## WHAT YOU WILL DO
Your reply should be one number: how many lines of the records below contain the string "EmptyString".

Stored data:
(** [int(str(n)) == n] for an integer within the limit. *)
Lemma int_str n : Z.abs n < 10 ^ Py.max_str_digits → Py.int (Py.str n) = Ok n.
Proof.
  intros Hn. unfold Py.str. destruct (Z.ltb_spec n 0) as [Hneg|Hpos].
  - set (f := Z.to_nat (Z.log2 (- n))).
    assert (Hd : string_forall is_digit (Py.str_digits (S f) (- n) EmptyString))
      by (apply str_digits_forall; [lia|done]).
    unfold Py.int. rewrite lstrip_by_id, rstrip_by_id.
    2,3: split; [done|];
         eapply string_forall_impl; [apply is_digit_not_c_space|done].
    unfold f. rewrite int_literal_str_digits by lia. cbn. f_equal. lia.
  - set (f := Z.to_nat (Z.log2 n)).
    assert (Hd : string_forall is_digit (Py.str_digits (S f) n EmptyString))
      by (apply str_digits_forall; [lia|done]).
    unfold Py.int. rewrite lstrip_by_id, rstrip_by_id.
    2,3: eapply string_forall_impl; [apply is_digit_not_c_space|done].
    rewrite (unsigned_literal _ _ Py.int_literal
               (λ r, Z.opp <$> Py.int_literal r) Py.int_literal);
      [|done|apply str_digits_nonempty].
    unfold f. by rewrite int_literal_str_digits by lia.
Qed.

(** A primary key is far below the limit. *)
Lemma db_integer_digits i :
  Is_true (db_integer i) → Z.abs i < 10 ^ Py.max_str_digits.
Proof.
  unfold db_integer. intros [Hlo%Is_true_true_1 Hhi%Is_true_true_1]%andb_prop_elim.
  apply Z.leb_le in Hlo. apply Z.ltb_lt in Hhi.
  assert (H19 : 10 ^ 19 ≤ 10 ^ Py.max_str_digits)
    by (apply Z.pow_le_mono_r; [lia|done]).
  set (L := 10 ^ Py.max_str_digits) in *.
  change (2 ^ 63) with 9223372036854775808 in *.
  change (10 ^ 19) with 10000000000000000000 in *. lia.
Qed.

Lemma product_id_digits p : Z.abs (product_id p) < 10 ^ Py.max_str_digits.
Proof. apply db_integer_digits, product_id_range. Qed.

Lemma canonical_key_str i :
  Z.abs i < 10 ^ Py.max_str_digits → canonical_key (Py.str i) = true.
Proof.
  intros Hi. unfold canonical_key. rewrite int_str by done. apply String.eqb_refl.
Qed.

End limit_facts.

(** ** Facts about cart pricing *)

Section pricing_facts.

Lemma rmap_list_ok {A B} (f : A → result B) (l : list A) :
  Forall (λ x, ∃ y, f x = Ok y) l →
  ∃ ys, rmap_list f l = Ok ys ∧ ∀ y, y ∈ ys ↔ ∃ x, x ∈ l ∧ f x = Ok y.
Proof.
  induction 1 as [|x l [y Hy] _ (ys & Hys & Hmem)].
  - exists []. split; [done|]. intros y. split; [by intros ?%elem_of_nil|].
    by intros (x & ?%elem_of_nil & _).
  - exists (y :: ys). split; [simpl; by rewrite Hy, Hys|].
    intros z. rewrite elem_of_cons, Hmem. split.
    + intros [->|(x' & Hx' & Hz)]; [exists x|exists x']; rewrite elem_of_cons; auto.
    + intros (x' & [->|Hx']%elem_of_cons & Hz); [left; congruence|right; eauto].
Qed.

Lemma canonical_key_spec key :
  canonical_key key = true → ∃ i, Py.int key = Ok i ∧ Py.str i = key.
Proof.
  unfold canonical_key. destruct (Py.int key) as [i|]; [|done].
  intros H%String.eqb_eq. eauto.
Qed.

(** The ids read from the keys of a cart with canonical keys. *)
Lemma cart_product_ids (c : gmap string Z) :
  map_Forall (λ key _, canonical_key key = true) c →
  ∃ ids, rmap_list Py.int (fst <$> map_to_list c) = Ok ids
         ∧ ∀ i, i ∈ ids ↔ is_Some (c !! Py.str i).
Proof.
  intros Hc.
  destruct (rmap_list_ok Py.int (fst <$> map_to_list c)) as (ids & Hids & Hmem).
  { apply Forall_forall. intros key [[k q] [-> Hkq]]%list_elem_of_fmap.
    apply elem_of_map_to_list in Hkq.
    destruct (canonical_key_spec k (Hc _ _ Hkq)) as (i & Hi & _). eauto. }
  exists ids. split; [done|]. intros i. rewrite Hmem. split.
  - intros (key & [[k q] [-> Hkq]]%list_elem_of_fmap & Hi). simpl in Hi.
    apply elem_of_map_to_list in Hkq.
    destruct (canonical_key_spec k (Hc _ _ Hkq)) as (i' & Hi' & Hs).
    assert (i' = i) as -> by congruence. rewrite Hs. eauto.
  - intros [q Hq]. exists (Py.str i). split.
    + apply list_elem_of_fmap. exists (Py.str i, q). split; [done|].
      by apply elem_of_map_to_list.
    + destruct (canonical_key_spec _ (Hc _ _ Hq)) as (i' & Hi' & Hs).
      by rewrite Hi', (str_inj _ _ Hs).
Qed.

Lemma catalog_sum_abs_nonneg (c : gmap string Z) K :
  0 ≤ catalog_sum (λ p q, Z.abs (line_cents p q)) c K.
Proof.
  induction K as [|p K IH]; simpl; [done|].
  destruct (is_active p); [|lia]. destruct (c !! _); lia.
Qed.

## OUTPUT OF THE EXERCISE
2